Apesar da irreverência e clima de confraternização na Cinelândia, houve críticas à organização do evento pela dificuldade de acesso à conferência de Angela Davis. Em São Paulo, a filósofa reuniu em público de mais de 15 mil pessoas em conferência no Ibirapuera.
Encontro do cinema
O Encontro de Cinema Negro Zózimo Bulbul – Brasil, África, Caribe e Outras Diásporas completa 12 anos este ano e vai exibir curtas, médias e longas metragens produzidos por cineastas e produtores negros até o dia 3 de novembro no Rio de Janeiro. Serão 104 filmes nacionais e 40 internacionais em um festival que, pela primeira vez, foi totalmente coordenado por mulheres, com direção geral de Biza Vianna, na direção executiva, Viviane Ferreira e na curadoria de Carmen Luz. “A programação está muito especial. Ela nunca foi tão grande tanto em obras e quanto a presença de cineastas tanto nacionais quanto internacionais. Temos 44 filmes feito por mulheres negras”, comemora a diretora artística do evento Janaína Oliveira.

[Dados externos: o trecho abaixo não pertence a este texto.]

Lemma substring_forall p n m s : forall_string p s = true -> forall_string p (String.substring n m s) = true.
Proof.
  revert n m. induction s as [|c s IH]; intros n m H; cbn in H.
  - destruct n, m; reflexivity.
  - apply andb_true_iff in H as [H1 H2]. destruct n as [|n]; [|exact (IH n m H2)].
    destruct m as [|m]; cbn; [reflexivity|]. rewrite H1. exact (IH 0%nat m H2).
Qed.

Lemma substring_length n m s : (n + m <= String.length s)%nat -> String.length (String.substring n m s) = m.
Proof.
  revert n m. induction s as [|c s IH]; intros n m H; cbn in H.
  - destruct n, m; cbn; lia.
  - destruct n as [|n].
    + destruct m as [|m]; cbn; [reflexivity|]. f_equal. apply (IH 0%nat m). lia.
    + apply IH. lia.
Qed.

Lemma normalisePhone_digits s : forall_string is_digit (normalisePhone s) = true.
Proof.
  unfold normalisePhone. destruct (_ && _); [apply substring_forall|]; apply filter_string_forall.
Qed.

Lemma normalisePhone_idem s : normalisePhone (normalisePhone s) = normalisePhone s.
Proof.
  unfold normalisePhone at 1. rewrite (filter_string_all _ _ (normalisePhone_digits s)).
  assert (H : (slen (normalisePhone s) =? 12) && HasPrefix (normalisePhone s) "91" = false); [|now rewrite H].
  unfold normalisePhone. destruct ((slen (filter_string is_digit s) =? 12) && _) eqn:E; [|exact E].
  apply andb_true_iff in E as [E _]. apply Z.eqb_eq in E. unfold slen, drop_str in *.
  rewrite substring_length by lia. replace (String.length (filter_string is_digit s)) with 12%nat by lia. reflexivity.
Qed.

(** Trimming a string of digits leaves something unless it is empty. *)
Lemma digits_trim s : forall_string is_digit s = true -> TrimSpace s = "" -> s = "".
Proof.
  destruct s as [|c s]; [reflexivity|]. cbn [forall_string]. intros H. apply andb_true_iff in H as [H _].
  assert (Hs : is_space c = false) by (revert H; unfold is_digit, is_space; generalize (N_of_ascii c); cbv zeta; intros n H; apply andb_true_iff in H as [H1%N.leb_le H2%N.leb_le];
        apply orb_false_iff; split; [apply andb_false_iff; right; apply N.leb_gt | apply N.eqb_neq]; lia).
  unfold TrimSpace. cbn [trim_left]. rewrite Hs. cbn [trim_right]. rewrite Hs.
  destruct (trim_right s); discriminate.
Qed.

(** ** Customer codes *)

Lemma is_digit_char n : 0 <= n < 10 -> is_digit (digit_char n) = true.
Proof. intros H. pose proof (digit_val_char n H) as E. unfold digit_val in E. destruct (is_digit _); [reflexivity | discriminate]. Qed.

Lemma zpad_digits k n : 0 <= n -> forall_string is_digit (zpad k n) = true.
Proof.
  revert n. induction k as [|k IH]; intros n Hn; cbn [zpad]; [reflexivity|].
  rewrite forall_string_app, IH by (apply Z.div_pos; lia). cbn.
  rewrite is_digit_char by (apply Z.mod_pos_bound; lia). reflexivity.
Qed.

Para Marcela Lisboa, cineasta que participa do Encontro do Cinema Negro Zózimo Bulbul com dois filmes, entre eles, a obra em realidade virtual ‘Descolonize o olhar’, essa edição é um marco no tempo. “Este festival é a maior janela exibidora de cinema negro da America Latina. Ter um filme aqui é uma grande honra. É um espaço para gente finalmente conseguir distribuir nossos filmes, pois o audiovisual preto consegue fazer filmes, mas tem pouco espaço”. E completa: “A presença da Angela Davis serve para marcar um espaço que é político, que é o cinema como formador de memória imagéticas e permanentes”. A programação do Encontro de Cinema Negro Zózimo Bulbul: Brasil, África, Caribe e Outras Diásporas pode ser acessada no link https://www.afrocariocadecinema.com/programacao.

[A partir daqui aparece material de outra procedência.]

(* ===== verification/Pricing.v ===== *)
(** Pricing: the pure part of internal/handler/reservation_handler.go.  The
    booking request, the stay window it asks for, the price breakdown shared by
    quotes and bookings, payment validation, and the status the API exposes. *)

From S2P Require Import Prelude GoLib Schema Binary64 World Domain.
From Stdlib Require Import QArith Qabs Lqa Qcanon.
Local Close Scope Qc_scope.
Local Open Scope string_scope.
Local Open Scope Z_scope.

Record reservationPaymentRequest := {
  Method : string; Amount : Q; UPIID : string; TransactionRef : string;
  CardLast4 : string; AuthCode : string; CashReceived : Q }.

Record createReservationRequest := {
  q_GuestName : string; q_GuestEmail : string; q_GuestPhone : string; q_RoomID : string;
  q_CheckInDate : string; q_CheckOutDate : string; q_Source : string; q_Notes : string;
  q_Adults : Z; q_Children : Z; q_ApproachType : string; q_DurationNights : Z; q_PromoCode : string;
  q_CheckInTime : string; q_CheckOutTime : string; q_IDType : string; q_IDNumber : string;
  q_Payment : option reservationPaymentRequest }.

Record stayQuote := {
  Nights : Z; RoomRate : Q; BaseTotal : Q; Discount : Q; TaxRate : Q; QTaxAmount : Q; QPayable : Q }.

(** *** Payments *)

(** The error, if any. *)
Definition validate (p : reservationPaymentRequest) (payable : Q) : option string :=
  let method := ToLower (TrimSpace (Method p)) in
  if method =s "" then Some "payment.method is required"
  else if method =s "upi" then
    if (TrimSpace (UPIID p) =s "") || (TrimSpace (TransactionRef p) =s "")
    then Some "upi payments require upi_id and transaction_ref" else None
  else if method =s "card" then
    if TrimSpace (AuthCode p) =s "" then Some "card payments require auth_code"
    else
      let last4 := TrimSpace (CardLast4 p) in
      if last4 !=s "" then
        if negb (slen last4 =? 4) then Some "card_last4 must be exactly 4 digits — never send a full card number"
        else if negb (forall_string is_digit last4) then Some "card_last4 must be 4 digits"
        else None
      else None
  else if method =s "cash" then
    if flt (round2 (CashReceived p)) (round2 payable)
    then Some ("cash_received " ++ fmt_2f (CashReceived p) ++ " is less than the payable " ++ fmt_2f payable)
    else None
  else if (method =s "credit") || (method =s "room") || (method =s "bill_to_room") || (method =s "account")
  then None
  else Some ("unsupported payment method " ++ fmt_q (Method p)).

(** *** Stay dates *)

(** [time.Parse("15:04", s)] then the clock on the day; the error text. *)
Definition applyClockTime (day : Time) (clock0 : string) : string + Time :=
  let clock := TrimSpace clock0 in
  if clock =s "" then inr day
  else match parse_clock clock with
       | None => inl ("use HH:MM, got " ++ fmt_q clock)
       | Some (h, mi) => inr (Date (Year day) (Month day) (Day day) h mi (t_off day))
       end.

(** The departure date named by check_out_date and duration_nights. *)
Definition departure_date (req : createReservationRequest) (checkIn : Time) (out : option Time) : string + Time :=
  if 0 <? q_DurationNights req then
    let derived := add_days checkIn (q_DurationNights req) in
    match out with
    | Some o =>
        if negb (TEqual derived o)
        then inl ("check_out_date " ++ fmt_date o ++ " does not match duration_nights "
                  ++ fmt_d (q_DurationNights req) ++ " (expected " ++ fmt_date derived ++ ")")
        else inr derived
    | None => inr derived
    end
  else match out with
       | Some o => inr o
       | None => inl "check_out_date or duration_nights is required"
       end.
Definition newConfirmationNo (checkIn : Time) (id : uuid) : string :=
  "RES-" ++ fmt_date_compact checkIn ++ "-" ++ uuid_suffix 6 id.

(** The promo a request names, resolved against the undiscounted base. *)
Definition booking_promo (hotelID : uuid) (req : createReservationRequest) (room : Room)
  (checkIn checkOut : Time) (taxRate : Q) : M (Resp Body) promoResult :=
  if TrimSpace (q_PromoCode req) =s "" then mret no_promo
  else
    let base := BaseTotal (priceStay (R_PricePerNight room) checkIn checkOut taxRate 0) in
    promo ← fails (resolvePromo Pool hotelID (q_PromoCode req) base (CalendarNights checkIn checkOut))
              500 "failed to validate promo code";
    throw_if (negb (pm_Valid promo)) (RespError 400 (pm_Message promo)) ;;
    mret promo.

Definition create_failure (room : Room) (e : GoErr) : Resp Body :=
  if errors_is e ErrPromoNotApplicable then RespError 409 "promo code was just fully redeemed"
  else if isOverlapViolation e then RespError 409 ("room " ++ R_RoomNumber room ++ " was just booked for those dates")
  else RespError 500 ("failed to create: " ++ err_text e).

(** From a free room and a resolved window on: price, validate, write, notify. *)
Definition create_priced (hotelID : uuid) (req : createReservationRequest) (room : Room) (roomID : uuid)
  (checkIn checkOut : Time) (adults : Z) : M (Resp Body) (Resp Body) :=
  taxRate ← tax_rate hotelID;
  promo ← booking_promo hotelID req room checkIn checkOut taxRate;
  let quote := priceStay (R_PricePerNight room) checkIn checkOut taxRate (pm_Discount promo) in
  throw_if (match q_Payment req with Some p => bool_decide (is_Some (validate p (QPayable quote))) | None => false end)
    (RespError 400 (match q_Payment req with Some p => opt_str (validate p (QPayable quote)) | None => "" end)) ;;
  cid ← new_uuid; id ← new_uuid; t1 ← time_now; t2 ← time_now;
  let stay := booking req id roomID checkIn checkOut adults quote (newConfirmationNo checkIn cid) t1 t2 in
  r ← WithTenantTx (create_tx hotelID req stay room promo quote) onerr create_failure room;
  let '(created, settlement) := r in
  notifyBookingConfirmed hotelID created ;;
  mret (RespCreated (BCreated
    {| rr_stay := created; rr_Quote := quote;
       rr_Settlement := match q_Payment req with Some _ => Some settlement | None => None end;
       rr_Promo := if pm_Valid promo then Some promo else None |})).

Definition Create (c : Ctx) (body : option createReservationRequest) : M (Resp Body) (Resp Body) :=
  guard (requireFrontDesk c) ;;
  req ← of_option body (RespError 400 "invalid request body");
  throw_if (q_GuestName req =s "") (RespError 400 "guest_name is required") ;;
  throw_if ((TrimSpace (q_GuestPhone req) =s "") && (TrimSpace (q_GuestEmail req) =s ""))
    (RespError 400 "guest_phone or guest_email is required") ;;
  match resolveStayDates req with
  | inl msg => throw (RespError 400 msg)
  | inr (checkIn, checkOut) =>
      roomID ← (if q_RoomID req !=s "" then of_option (uuid_parse (q_RoomID req)) (RespError 400 "invalid room_id")
                else mret uuid_nil);
      throw_if (ueq roomID uuid_nil) (RespError 400 "room_id is required") ;;
      let hotelID := tenantHotelID c in
      room ← fails (FindRoomByID Pool hotelID roomID) 400 "room not found";
      let adults := if q_Adults req <=? 0 then 1 else q_Adults req in
      throw_if ((0 <? R_Capacity room) && (R_Capacity room <? adults + q_Children req))
        (RespError 400 ("room " ++ R_RoomNumber room ++ " sleeps " ++ fmt_d (R_Capacity room) ++ "; "
                        ++ fmt_d (adults + q_Children req) ++ " guests requested")) ;;
      free ← fails (RoomIsFree Pool hotelID roomID checkIn checkOut uuid_nil) 500 "failed to check room availability";
      throw_if (negb free)
        (RespError 409 ("room " ++ R_RoomNumber room ++ " is already booked between " ++ fmt_date checkIn
                        ++ " and " ++ fmt_date checkOut)) ;;
      create_priced hotelID req room roomID checkIn checkOut adults
  end.

(** *** Amending *)

(** The new window of an amendment, checked and repriced; the fields to set. *)
Definition amend_dates (hotelID id : uuid) (req : createReservationRequest) (current : GuestStay)
  : M (Resp Body) (list StayField) :=
  paid ← fails (hasCompletedPayment Pool hotelID id) 500 "failed to verify reservation settlement";
  throw_if paid (RespError 409 "cannot change stay dates after payment; issue an adjustment instead") ;;
  effectiveCheckIn ← (if q_CheckInDate req !=s ""
    then of_option (parse_date (q_CheckInDate req)) (RespError 400 "invalid check_in_date (use YYYY-MM-DD)")
    else mret (CheckInDate current));
  effectiveCheckOut ← (if q_CheckOutDate req !=s ""
    then of_option (parse_date (q_CheckOutDate req)) (RespError 400 "invalid check_out_date (use YYYY-MM-DD)")
    else mret (CheckOutDate current));
  throw_if (negb (After effectiveCheckOut effectiveCheckIn)) (RespError 400 "check_out must be after check_in") ;;
  free ← fails (RoomIsFree Pool hotelID (RoomID current) effectiveCheckIn effectiveCheckOut id)
           500 "failed to check room availability";
  throw_if (negb free)
    (RespError 409 ("the room is already booked between " ++ fmt_date effectiveCheckIn ++ " and "
                    ++ fmt_date effectiveCheckOut)) ;;
  r ← attempt (FindRoomByID Pool hotelID (RoomID current));
  match r with
  | inl _ => mret []
  | inr room =>
      taxRate ← tax_rate hotelID;
      let quote := priceStay (R_PricePerNight room) effectiveCheckIn effectiveCheckOut taxRate (DiscountAmount current) in
      mret [F_total_amount (BaseTotal quote); F_discount_amount (Discount quote); F_tax_amount (QTaxAmount quote)]
  end.

Definition field_if (s : string) (f : string -> StayField) : list StayField :=
  if s !=s "" then [f s] else [].
Definition date_field (s : string) (f : Time -> StayField) : list StayField :=
  if s !=s "" then match parse_date s with Some d => [f d] | None => [] end else [].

O evento se tornou a atividade mais importante do Centro Afro Carioca de Cinema, presidido pela figurinista e diretora de arte Biza Vianna. O festival, prefere se definir com a generosa palavra “Encontro”, traz o nome do ator e cineasta que o idealizou, Zózimo Bubul (1937-2013). O ator participou das obras ‘Terra em Transe’, de Glauber Rocha, e ‘Compasso de Espera’, de Antunes Filho, e foi o diretor de ‘Alma no Olho’ e do longa documental ‘Abolição’, marcos da história do cinema negro brasileiro.
*Tatiana Lima é jornalista, cria do Morro do Tuiuti e moradora do subúrbio carioca na Zona Norte. Atua como comunicadora popular integrante da equipe do Núcleo Piratininga de Comunicação (NPC) e é Doutoranda de Comunicação na UFF.